Top of DATA FOR THIS TASK

Lemma validateIPv6_ok packet direction assigned dns info :
  validateIPv6PacketV1 packet direction assigned (Addr6 dns) = Ok info <->
  40 <= zlen packet /\ u16At packet 4 + 40 = zlen packet /\
  (direction = DirectionRelayV1 -> assigned <> zeros 16 /\ slice 8 24 packet = assigned) /\
  (slice 24 40 packet = dns \/ public6 (slice 24 40 packet)) /\
  exists n next offset, (n <= 8)%nat /\ extChain packet (byteAt packet 6) 40 n next offset /\ next ∈ [6; 17; 58] /\
    info = mkPacketInfo 6 next (zlen packet) offset (Addr6 (slice 8 24 packet)) (Addr6 (slice 24 40 packet)).
Proof.
  unfold validateIPv6PacketV1. cbv zeta.
  assert (forall x y : bytes, bool_decide (Addr6 x = Addr6 y) = bool_decide (x = y)) as EA.
  { intros x y. apply bool_decide_ext. split; [by intros [=]|by intros ->]. }
  rewrite EA, !reject_bind_ok, orb_false_iff, negb_false_iff, Z.ltb_ge, Z.eqb_eq. split.
  - intros ([H1 H2] & H3 & H4 & H5). split; [done|]. split; [done|]. split.
    + intros ->. rewrite Z.eqb_refl in H3. cbn [andb] in H3. apply orb_false_iff in H3 as [H3 H3'].
      apply bool_decide_eq_false in H3. by apply negb_false_iff, bool_decide_eq_true in H3'.
    + split.
      * apply andb_false_iff in H4 as [H4|H4]; [left; by apply negb_false_iff, bool_decide_eq_true in H4|right].
        unfold public6. rewrite <- blocked6_prefixes; [done|]. apply zlen_slice; lia.
      * apply rbind_ok in H5 as ([next offset] & HS & H5). apply skipExtensions_chain in HS as (n & Hn & HC).
        apply reject_bind_ok in H5 as [_ H5]. apply reject_bind_ok in H5 as [Hp%protocol_in <-%Ok_inj]. by exists n, next, offset.
  - intros (H1 & H2 & H3 & H4 & n & next & offset & Hn & HC & Hp & ->). split_and!; try done.
    + apply andb_false_iff. destruct (Z.eqb_spec direction DirectionRelayV1) as [E|]; [right|by left].
      destruct (H3 E) as [Hz He]. rewrite bool_decide_eq_false_2, bool_decide_eq_true_2 by done. done.
    + apply andb_false_iff. destruct H4 as [H4|H4]; [left; by rewrite bool_decide_eq_true_2|right].
      rewrite blocked6_prefixes; [done|]. apply zlen_slice; lia.
    + apply rbind_ok. exists (next, offset). split; [apply skipExtensions_chain; eauto|].
      apply reject_bind_ok. split.
      * apply Z.eqb_neq. intros ->. rewrite !elem_of_cons, elem_of_nil in Hp. lia.
      * apply reject_bind_ok. split; [by apply protocol_in|done].
Qed.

Bottom of DATA FOR THIS TASK

**YOUR GOAL**
All the lines above need to be retyped exactly, with nothing left out.

**TASK SOLUTION**
Lemma validateIPv6_ok packet direction assigned dns info :
  validateIPv6PacketV1 packet direction assigned (Addr6 dns) = Ok info <->
  40 <= zlen packet /\ u16At packet 4 + 40 = zlen packet /\
  (direction = DirectionRelayV1 -> assigned <> zeros 16 /\ slice 8 24 packet = assigned) /\
  (slice 24 40 packet = dns \/ public6 (slice 24 40 packet)) /\
  exists n next offset, (n <= 8)%nat /\ extChain packet (byteAt packet 6) 40 n next offset /\ next ∈ [6; 17; 58] /\
    info = mkPacketInfo 6 next (zlen packet) offset (Addr6 (slice 8 24 packet)) (Addr6 (slice 24 40 packet)).
Proof.
  unfold validateIPv6PacketV1. cbv zeta.
  assert (forall x y : bytes, bool_decide (Addr6 x = Addr6 y) = bool_decide (x = y)) as EA.
  { intros x y. apply bool_decide_ext. split; [by intros [=]|by intros ->]. }
  rewrite EA, !reject_bind_ok, orb_false_iff, negb_false_iff, Z.ltb_ge, Z.eqb_eq. split.
  - intros ([H1 H2] & H3 & H4 & H5). split; [done|]. split; [done|]. split.
    + intros ->. rewrite Z.eqb_refl in H3. cbn [andb] in H3. apply orb_false_iff in H3 as [H3 H3'].
      apply bool_decide_eq_false in H3. by apply negb_false_iff, bool_decide_eq_true in H3'.
    + split.
      * apply andb_false_iff in H4 as [H4|H4]; [left; by apply negb_false_iff, bool_decide_eq_true in H4|right].
        unfold public6. rewrite <- blocked6_prefixes; [done|]. apply zlen_slice; lia.
      * apply rbind_ok in H5 as ([next offset] & HS & H5). apply skipExtensions_chain in HS as (n & Hn & HC).
        apply reject_bind_ok in H5 as [_ H5]. apply reject_bind_ok in H5 as [Hp%protocol_in <-%Ok_inj]. by exists n, next, offset.
  - intros (H1 & H2 & H3 & H4 & n & next & offset & Hn & HC & Hp & ->). split_and!; try done.
    + apply andb_false_iff. destruct (Z.eqb_spec direction DirectionRelayV1) as [E|]; [right|by left].
      destruct (H3 E) as [Hz He]. rewrite bool_decide_eq_false_2, bool_decide_eq_true_2 by done. done.
    + apply andb_false_iff. destruct H4 as [H4|H4]; [left; by rewrite bool_decide_eq_true_2|right].
      rewrite blocked6_prefixes; [done|]. apply zlen_slice; lia.
    + apply rbind_ok. exists (next, offset). split; [apply skipExtensions_chain; eauto|].
      apply reject_bind_ok. split.
      * apply Z.eqb_neq. intros ->. rewrite !elem_of_cons, elem_of_nil in Hp. lia.
      * apply reject_bind_ok. split; [by apply protocol_in|done].
Qed.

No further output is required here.